▶ [How to complete this task] Retype, word for word, every line of the records below starting at the one that contains "destruct (String.compare t" and ending at the one that contains "string_length_app : gostr."; include both of those lines and nothing more.

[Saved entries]
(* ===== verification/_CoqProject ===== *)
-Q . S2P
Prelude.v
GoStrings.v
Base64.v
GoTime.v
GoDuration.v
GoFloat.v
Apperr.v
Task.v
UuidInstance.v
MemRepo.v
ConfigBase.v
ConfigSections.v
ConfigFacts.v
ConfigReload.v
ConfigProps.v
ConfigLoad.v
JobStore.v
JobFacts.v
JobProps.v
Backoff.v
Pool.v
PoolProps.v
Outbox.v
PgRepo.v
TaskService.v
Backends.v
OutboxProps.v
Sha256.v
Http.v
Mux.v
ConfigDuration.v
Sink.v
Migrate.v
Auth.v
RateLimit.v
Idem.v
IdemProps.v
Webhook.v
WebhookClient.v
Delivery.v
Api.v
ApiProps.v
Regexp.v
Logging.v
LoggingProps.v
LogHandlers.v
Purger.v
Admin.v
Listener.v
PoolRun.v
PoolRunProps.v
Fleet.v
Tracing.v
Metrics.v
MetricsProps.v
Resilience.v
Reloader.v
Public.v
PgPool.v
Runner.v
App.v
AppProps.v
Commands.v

---

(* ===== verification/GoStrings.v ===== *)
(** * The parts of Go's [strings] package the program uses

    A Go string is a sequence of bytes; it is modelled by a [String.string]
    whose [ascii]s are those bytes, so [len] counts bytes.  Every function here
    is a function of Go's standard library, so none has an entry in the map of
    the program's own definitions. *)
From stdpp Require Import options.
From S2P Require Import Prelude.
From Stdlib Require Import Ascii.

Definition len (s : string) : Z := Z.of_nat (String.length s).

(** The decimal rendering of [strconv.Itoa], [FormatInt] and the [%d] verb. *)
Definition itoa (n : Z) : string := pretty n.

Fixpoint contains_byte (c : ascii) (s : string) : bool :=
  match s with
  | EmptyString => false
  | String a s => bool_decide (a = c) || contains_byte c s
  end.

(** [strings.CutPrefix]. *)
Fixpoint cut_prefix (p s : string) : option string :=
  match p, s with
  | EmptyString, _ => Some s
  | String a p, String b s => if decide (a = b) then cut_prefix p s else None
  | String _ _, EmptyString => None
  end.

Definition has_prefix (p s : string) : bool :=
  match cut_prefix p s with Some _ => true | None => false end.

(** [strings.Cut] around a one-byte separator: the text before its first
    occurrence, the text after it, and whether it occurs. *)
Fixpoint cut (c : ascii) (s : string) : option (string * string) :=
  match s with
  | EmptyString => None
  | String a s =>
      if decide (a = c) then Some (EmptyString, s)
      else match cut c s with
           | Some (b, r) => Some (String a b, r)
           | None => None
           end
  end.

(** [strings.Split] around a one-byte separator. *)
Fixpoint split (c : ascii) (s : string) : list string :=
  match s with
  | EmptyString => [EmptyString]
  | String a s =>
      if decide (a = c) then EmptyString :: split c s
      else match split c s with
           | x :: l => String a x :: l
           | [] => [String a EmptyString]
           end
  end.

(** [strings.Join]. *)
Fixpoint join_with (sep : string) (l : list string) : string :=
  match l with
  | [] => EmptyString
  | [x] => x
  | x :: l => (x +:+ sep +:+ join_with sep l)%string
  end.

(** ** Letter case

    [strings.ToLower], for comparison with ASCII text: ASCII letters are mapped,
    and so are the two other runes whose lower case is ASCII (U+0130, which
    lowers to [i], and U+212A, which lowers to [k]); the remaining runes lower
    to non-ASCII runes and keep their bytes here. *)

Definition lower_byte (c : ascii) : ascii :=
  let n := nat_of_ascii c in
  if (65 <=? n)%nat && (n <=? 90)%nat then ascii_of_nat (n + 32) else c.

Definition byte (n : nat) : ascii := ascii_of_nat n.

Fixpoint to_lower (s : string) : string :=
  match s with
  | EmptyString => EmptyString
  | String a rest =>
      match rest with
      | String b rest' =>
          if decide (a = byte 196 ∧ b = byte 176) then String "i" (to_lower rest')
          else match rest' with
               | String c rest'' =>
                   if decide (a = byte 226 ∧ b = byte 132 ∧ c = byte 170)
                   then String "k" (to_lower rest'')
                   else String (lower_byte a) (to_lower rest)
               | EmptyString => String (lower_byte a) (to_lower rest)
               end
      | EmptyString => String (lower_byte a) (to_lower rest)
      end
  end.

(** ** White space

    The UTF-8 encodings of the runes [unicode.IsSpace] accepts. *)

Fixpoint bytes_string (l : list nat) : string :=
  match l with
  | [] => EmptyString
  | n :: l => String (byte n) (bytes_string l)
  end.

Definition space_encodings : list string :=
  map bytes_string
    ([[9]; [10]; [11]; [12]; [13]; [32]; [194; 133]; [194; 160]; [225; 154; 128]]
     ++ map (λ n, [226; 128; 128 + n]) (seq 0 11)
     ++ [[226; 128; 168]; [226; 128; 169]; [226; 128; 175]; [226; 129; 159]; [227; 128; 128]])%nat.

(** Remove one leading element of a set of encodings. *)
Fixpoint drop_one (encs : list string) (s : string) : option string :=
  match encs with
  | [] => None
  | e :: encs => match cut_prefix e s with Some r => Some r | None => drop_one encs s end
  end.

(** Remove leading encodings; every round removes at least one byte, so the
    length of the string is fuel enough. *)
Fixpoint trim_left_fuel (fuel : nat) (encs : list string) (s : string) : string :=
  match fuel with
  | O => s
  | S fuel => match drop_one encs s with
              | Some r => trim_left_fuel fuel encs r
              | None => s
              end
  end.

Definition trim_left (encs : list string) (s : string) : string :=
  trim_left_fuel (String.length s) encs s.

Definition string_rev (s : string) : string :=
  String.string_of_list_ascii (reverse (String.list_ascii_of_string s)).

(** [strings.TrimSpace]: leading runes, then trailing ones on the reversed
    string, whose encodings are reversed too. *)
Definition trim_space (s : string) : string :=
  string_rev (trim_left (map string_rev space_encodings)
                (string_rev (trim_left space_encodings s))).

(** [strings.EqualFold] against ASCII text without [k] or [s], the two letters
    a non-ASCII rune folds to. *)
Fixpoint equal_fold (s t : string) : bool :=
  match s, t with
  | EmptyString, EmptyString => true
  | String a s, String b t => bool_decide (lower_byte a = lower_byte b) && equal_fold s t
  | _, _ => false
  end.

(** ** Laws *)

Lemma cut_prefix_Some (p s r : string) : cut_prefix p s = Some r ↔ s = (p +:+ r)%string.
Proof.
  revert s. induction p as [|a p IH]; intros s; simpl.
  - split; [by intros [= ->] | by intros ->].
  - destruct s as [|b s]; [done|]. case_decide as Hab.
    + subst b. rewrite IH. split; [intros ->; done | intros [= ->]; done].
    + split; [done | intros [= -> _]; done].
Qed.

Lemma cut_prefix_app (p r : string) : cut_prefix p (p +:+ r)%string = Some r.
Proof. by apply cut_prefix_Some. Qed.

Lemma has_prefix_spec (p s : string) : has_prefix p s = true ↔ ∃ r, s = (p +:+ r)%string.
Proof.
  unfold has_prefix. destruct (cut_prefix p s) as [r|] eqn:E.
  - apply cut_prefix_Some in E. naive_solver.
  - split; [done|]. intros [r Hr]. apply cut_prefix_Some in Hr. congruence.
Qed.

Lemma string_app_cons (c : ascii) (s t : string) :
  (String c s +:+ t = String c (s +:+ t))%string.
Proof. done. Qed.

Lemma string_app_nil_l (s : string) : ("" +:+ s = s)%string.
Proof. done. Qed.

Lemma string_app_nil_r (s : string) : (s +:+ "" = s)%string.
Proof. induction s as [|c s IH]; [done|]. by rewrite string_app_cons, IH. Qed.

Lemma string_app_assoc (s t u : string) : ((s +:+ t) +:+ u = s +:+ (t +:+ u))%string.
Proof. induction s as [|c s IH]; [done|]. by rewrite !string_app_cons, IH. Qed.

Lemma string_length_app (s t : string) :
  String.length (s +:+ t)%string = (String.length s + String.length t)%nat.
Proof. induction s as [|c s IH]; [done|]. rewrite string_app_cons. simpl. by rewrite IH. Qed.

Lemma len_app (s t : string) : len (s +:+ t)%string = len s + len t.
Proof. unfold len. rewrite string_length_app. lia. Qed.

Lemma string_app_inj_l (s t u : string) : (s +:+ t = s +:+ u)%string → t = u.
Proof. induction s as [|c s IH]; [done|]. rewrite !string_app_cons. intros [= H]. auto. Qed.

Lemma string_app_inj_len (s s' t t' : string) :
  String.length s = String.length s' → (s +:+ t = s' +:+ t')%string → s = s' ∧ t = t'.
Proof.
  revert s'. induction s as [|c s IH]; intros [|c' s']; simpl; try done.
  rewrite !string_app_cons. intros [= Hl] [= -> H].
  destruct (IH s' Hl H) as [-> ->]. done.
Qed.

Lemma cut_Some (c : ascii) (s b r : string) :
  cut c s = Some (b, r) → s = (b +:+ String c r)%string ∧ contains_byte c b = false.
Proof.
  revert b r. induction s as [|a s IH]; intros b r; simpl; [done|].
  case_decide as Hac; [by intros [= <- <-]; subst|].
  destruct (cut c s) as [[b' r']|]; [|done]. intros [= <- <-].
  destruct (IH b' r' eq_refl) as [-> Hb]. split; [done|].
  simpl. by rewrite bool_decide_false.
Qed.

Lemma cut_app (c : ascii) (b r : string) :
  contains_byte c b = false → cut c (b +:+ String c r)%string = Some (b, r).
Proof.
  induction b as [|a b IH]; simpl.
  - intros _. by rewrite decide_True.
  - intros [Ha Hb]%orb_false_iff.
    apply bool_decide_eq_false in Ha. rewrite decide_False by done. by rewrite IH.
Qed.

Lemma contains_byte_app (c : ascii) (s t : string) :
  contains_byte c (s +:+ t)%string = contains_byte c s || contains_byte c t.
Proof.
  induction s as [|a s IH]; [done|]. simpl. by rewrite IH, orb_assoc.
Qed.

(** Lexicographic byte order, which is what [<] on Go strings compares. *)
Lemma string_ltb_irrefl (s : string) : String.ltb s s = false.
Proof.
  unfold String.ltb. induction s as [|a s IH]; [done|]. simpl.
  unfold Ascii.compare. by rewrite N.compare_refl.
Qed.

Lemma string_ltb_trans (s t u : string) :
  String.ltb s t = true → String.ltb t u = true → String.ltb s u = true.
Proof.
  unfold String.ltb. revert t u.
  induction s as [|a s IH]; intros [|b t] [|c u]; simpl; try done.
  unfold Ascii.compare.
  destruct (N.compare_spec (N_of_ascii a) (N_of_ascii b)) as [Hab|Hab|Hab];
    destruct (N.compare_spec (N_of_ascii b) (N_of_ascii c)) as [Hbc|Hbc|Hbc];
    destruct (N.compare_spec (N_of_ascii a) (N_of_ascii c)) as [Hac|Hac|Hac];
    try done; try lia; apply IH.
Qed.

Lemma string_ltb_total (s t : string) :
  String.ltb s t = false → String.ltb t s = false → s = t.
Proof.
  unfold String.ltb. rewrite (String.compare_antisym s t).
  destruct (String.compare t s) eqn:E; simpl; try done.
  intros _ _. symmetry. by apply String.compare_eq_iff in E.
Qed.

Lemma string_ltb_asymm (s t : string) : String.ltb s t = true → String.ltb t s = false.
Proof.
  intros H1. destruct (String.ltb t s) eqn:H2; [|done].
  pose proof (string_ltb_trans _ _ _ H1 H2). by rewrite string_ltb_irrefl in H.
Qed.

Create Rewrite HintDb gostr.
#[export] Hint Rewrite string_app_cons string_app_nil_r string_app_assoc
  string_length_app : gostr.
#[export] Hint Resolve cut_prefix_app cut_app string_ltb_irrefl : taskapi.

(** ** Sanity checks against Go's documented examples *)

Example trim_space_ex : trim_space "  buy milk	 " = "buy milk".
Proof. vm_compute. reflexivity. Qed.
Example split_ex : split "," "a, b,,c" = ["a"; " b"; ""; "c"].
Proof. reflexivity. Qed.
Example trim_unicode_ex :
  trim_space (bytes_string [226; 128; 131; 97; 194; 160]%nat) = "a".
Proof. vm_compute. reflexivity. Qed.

==

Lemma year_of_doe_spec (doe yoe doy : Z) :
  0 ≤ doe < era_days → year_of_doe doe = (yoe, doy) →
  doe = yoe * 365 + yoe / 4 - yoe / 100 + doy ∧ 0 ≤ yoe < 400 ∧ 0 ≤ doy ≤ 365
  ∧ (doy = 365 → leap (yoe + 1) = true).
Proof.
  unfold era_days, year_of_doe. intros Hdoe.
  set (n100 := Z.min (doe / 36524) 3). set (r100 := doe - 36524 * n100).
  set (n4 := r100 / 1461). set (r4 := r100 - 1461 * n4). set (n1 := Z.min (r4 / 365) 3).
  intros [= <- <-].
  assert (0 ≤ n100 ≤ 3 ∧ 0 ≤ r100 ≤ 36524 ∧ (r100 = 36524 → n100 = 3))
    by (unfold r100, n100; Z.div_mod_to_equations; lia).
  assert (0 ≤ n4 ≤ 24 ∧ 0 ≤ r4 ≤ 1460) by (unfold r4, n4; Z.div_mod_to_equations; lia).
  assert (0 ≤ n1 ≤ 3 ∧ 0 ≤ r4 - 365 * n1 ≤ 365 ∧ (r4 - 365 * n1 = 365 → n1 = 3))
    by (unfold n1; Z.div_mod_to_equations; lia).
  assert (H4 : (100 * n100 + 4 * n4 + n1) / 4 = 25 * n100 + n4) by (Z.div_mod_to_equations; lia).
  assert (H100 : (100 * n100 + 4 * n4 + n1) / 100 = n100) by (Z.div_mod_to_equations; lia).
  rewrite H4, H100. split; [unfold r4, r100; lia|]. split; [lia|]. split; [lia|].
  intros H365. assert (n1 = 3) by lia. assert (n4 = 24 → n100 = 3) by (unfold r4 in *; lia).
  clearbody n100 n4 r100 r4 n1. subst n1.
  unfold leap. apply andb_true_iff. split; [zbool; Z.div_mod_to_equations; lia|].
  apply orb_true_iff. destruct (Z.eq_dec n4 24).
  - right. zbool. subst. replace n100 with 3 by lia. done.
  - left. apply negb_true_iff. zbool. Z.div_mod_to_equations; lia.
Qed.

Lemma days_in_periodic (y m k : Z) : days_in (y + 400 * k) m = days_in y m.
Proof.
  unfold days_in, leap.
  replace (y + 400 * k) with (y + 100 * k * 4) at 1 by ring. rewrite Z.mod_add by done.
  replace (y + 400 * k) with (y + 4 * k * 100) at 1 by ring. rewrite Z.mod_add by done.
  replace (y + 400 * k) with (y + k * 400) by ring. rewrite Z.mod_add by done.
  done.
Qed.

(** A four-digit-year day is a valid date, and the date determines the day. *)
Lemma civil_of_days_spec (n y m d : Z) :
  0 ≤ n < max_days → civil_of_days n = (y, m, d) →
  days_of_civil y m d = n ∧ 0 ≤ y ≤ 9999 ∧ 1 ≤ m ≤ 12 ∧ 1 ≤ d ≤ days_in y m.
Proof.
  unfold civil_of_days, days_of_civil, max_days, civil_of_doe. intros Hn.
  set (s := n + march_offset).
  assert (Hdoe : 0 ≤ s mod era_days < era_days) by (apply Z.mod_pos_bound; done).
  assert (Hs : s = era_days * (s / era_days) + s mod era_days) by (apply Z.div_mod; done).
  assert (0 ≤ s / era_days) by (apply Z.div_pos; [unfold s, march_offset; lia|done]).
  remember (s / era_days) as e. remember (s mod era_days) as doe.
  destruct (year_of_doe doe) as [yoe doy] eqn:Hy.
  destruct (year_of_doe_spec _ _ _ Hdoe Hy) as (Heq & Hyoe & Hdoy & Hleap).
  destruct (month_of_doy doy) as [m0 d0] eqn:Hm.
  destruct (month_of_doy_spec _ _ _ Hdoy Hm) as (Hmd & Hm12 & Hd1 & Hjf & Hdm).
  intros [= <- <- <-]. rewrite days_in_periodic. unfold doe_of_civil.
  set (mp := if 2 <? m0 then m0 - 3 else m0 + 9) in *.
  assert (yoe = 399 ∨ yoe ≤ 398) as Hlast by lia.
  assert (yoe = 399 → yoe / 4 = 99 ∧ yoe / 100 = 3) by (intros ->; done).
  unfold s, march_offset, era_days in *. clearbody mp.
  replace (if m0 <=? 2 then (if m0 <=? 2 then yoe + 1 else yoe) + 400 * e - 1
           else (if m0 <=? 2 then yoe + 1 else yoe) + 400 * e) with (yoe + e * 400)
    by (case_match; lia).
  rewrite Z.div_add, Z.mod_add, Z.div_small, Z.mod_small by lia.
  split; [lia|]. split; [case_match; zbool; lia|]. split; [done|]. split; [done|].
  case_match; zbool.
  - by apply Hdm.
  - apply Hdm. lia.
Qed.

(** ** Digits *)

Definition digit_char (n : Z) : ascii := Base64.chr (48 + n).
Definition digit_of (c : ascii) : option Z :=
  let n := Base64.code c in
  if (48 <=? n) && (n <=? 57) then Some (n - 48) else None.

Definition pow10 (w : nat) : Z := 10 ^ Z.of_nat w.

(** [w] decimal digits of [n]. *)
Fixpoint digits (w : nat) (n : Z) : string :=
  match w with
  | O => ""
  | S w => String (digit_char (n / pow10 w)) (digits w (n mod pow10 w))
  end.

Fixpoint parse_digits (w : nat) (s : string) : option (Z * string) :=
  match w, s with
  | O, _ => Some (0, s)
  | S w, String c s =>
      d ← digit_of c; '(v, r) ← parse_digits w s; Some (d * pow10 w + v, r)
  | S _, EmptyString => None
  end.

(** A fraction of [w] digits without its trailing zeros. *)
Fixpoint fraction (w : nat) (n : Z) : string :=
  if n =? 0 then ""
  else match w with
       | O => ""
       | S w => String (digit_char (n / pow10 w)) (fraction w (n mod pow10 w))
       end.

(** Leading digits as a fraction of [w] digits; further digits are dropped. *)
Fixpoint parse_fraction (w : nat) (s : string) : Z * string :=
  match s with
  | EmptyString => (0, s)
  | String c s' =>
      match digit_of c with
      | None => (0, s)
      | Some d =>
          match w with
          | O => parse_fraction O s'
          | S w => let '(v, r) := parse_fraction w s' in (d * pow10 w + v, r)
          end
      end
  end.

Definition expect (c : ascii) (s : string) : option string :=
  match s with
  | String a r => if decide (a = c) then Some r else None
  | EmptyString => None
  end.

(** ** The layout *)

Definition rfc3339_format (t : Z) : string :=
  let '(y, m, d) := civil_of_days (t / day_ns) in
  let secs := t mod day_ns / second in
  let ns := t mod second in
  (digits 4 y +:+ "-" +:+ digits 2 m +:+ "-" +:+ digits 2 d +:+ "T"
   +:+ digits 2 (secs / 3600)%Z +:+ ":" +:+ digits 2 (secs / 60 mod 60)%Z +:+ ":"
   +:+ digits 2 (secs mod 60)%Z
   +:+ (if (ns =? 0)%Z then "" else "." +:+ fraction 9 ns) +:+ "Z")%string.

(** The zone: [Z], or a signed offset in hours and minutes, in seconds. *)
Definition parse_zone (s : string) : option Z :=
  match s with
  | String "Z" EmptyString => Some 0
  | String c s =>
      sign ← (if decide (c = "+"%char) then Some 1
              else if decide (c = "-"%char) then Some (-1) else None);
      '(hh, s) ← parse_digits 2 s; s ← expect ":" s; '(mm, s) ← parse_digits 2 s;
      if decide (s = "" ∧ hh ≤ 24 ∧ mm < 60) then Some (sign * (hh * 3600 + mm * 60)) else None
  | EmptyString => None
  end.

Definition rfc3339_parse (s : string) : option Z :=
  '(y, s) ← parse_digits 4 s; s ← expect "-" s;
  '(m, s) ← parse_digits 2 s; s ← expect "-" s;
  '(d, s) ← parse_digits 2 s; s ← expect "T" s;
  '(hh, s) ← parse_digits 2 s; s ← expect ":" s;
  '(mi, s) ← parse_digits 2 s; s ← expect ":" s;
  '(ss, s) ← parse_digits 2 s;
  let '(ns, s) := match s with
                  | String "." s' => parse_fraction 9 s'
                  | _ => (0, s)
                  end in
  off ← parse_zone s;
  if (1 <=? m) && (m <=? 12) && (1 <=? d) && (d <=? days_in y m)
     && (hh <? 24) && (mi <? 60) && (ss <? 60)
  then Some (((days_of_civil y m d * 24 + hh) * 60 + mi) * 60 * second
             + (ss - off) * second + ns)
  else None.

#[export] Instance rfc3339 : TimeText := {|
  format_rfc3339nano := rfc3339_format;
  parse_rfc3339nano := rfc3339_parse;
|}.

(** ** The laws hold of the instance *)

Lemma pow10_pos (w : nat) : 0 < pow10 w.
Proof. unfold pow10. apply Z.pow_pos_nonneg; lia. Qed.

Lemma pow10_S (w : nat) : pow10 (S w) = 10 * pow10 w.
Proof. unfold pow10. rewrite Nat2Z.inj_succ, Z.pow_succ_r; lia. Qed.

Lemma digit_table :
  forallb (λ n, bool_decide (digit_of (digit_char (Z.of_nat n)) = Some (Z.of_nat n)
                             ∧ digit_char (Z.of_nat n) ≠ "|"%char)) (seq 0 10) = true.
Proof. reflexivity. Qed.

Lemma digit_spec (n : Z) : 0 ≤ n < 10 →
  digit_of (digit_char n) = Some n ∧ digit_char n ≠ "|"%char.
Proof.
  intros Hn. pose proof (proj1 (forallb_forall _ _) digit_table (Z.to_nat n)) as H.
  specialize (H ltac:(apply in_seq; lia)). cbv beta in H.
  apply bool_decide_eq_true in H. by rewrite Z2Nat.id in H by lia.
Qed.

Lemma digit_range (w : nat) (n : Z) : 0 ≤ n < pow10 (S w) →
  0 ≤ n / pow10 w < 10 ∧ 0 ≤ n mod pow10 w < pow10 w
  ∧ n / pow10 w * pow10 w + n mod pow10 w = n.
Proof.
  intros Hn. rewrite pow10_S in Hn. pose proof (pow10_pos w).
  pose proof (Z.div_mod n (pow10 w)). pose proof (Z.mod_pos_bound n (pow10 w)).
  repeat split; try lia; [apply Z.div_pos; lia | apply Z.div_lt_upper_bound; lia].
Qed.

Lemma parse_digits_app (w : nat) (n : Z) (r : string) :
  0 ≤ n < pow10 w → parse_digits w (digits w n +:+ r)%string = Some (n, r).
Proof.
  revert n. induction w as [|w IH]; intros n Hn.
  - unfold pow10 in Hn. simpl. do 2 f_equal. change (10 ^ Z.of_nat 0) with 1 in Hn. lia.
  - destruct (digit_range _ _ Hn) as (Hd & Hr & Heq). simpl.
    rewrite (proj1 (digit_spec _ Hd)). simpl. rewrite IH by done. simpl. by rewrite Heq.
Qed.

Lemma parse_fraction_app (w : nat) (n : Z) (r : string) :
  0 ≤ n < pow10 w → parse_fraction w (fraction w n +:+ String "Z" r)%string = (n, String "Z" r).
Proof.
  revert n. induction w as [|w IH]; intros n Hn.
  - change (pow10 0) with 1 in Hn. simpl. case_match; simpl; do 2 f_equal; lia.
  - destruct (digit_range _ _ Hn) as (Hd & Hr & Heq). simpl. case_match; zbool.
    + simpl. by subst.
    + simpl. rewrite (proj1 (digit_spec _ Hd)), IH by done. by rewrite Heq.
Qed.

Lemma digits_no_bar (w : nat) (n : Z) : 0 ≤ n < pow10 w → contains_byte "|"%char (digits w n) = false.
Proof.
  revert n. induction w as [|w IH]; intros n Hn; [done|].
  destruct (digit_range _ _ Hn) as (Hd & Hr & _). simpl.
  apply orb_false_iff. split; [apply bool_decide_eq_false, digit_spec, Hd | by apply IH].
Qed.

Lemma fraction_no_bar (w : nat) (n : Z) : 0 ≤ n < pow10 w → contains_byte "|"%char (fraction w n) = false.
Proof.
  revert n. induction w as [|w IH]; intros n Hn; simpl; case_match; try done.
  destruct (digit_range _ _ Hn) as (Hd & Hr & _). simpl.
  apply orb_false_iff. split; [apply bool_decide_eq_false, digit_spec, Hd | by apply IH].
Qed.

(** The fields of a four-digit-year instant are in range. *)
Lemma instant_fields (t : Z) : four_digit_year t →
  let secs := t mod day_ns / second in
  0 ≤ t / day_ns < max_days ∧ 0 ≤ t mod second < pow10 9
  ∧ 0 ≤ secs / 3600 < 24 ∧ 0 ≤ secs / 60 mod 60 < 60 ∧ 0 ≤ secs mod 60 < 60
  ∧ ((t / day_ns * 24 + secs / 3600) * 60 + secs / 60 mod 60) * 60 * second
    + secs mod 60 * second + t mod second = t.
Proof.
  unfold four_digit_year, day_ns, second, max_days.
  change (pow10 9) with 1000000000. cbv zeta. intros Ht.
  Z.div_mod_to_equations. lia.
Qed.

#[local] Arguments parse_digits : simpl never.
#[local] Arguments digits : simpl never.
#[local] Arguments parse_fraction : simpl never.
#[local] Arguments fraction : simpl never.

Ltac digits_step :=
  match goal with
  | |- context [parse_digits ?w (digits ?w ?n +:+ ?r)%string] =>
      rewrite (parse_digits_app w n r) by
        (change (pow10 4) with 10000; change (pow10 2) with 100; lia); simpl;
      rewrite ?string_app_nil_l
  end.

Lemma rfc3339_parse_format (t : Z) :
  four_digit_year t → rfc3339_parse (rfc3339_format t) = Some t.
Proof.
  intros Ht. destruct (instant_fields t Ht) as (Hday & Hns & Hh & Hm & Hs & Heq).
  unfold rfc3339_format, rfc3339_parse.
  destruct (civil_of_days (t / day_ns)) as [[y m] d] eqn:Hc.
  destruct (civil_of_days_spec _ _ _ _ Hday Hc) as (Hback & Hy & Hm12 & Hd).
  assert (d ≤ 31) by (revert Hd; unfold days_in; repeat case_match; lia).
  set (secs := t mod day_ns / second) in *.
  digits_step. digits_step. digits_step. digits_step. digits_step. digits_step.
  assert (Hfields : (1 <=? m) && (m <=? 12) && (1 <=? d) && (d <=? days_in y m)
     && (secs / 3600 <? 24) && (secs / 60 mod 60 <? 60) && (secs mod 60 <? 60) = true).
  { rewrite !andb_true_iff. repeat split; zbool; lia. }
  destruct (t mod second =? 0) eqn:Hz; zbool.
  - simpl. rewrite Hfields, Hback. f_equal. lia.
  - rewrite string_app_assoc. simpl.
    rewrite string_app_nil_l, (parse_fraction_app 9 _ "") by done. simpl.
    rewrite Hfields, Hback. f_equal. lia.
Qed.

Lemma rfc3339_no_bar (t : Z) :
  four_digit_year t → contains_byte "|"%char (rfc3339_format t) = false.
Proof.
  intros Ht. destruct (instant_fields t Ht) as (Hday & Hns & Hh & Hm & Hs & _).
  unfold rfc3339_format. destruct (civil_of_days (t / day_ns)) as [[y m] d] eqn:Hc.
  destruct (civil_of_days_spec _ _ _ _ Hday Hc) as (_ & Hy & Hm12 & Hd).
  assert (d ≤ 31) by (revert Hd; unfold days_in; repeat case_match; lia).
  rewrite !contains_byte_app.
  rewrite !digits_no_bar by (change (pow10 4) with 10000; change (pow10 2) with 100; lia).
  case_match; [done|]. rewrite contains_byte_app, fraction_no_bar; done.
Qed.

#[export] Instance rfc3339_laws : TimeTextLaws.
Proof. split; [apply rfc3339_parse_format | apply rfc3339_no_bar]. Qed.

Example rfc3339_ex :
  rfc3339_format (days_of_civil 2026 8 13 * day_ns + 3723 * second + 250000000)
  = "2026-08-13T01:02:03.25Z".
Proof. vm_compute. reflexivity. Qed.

▶ [Exercise response]
  destruct (String.compare t s) eqn:E; simpl; try done.
  intros _ _. symmetry. by apply String.compare_eq_iff in E.
Qed.

Lemma string_ltb_asymm (s t : string) : String.ltb s t = true → String.ltb t s = false.
Proof.
  intros H1. destruct (String.ltb t s) eqn:H2; [|done].
  pose proof (string_ltb_trans _ _ _ H1 H2). by rewrite string_ltb_irrefl in H.
Qed.

Create Rewrite HintDb gostr.
#[export] Hint Rewrite string_app_cons string_app_nil_r string_app_assoc
  string_length_app : gostr.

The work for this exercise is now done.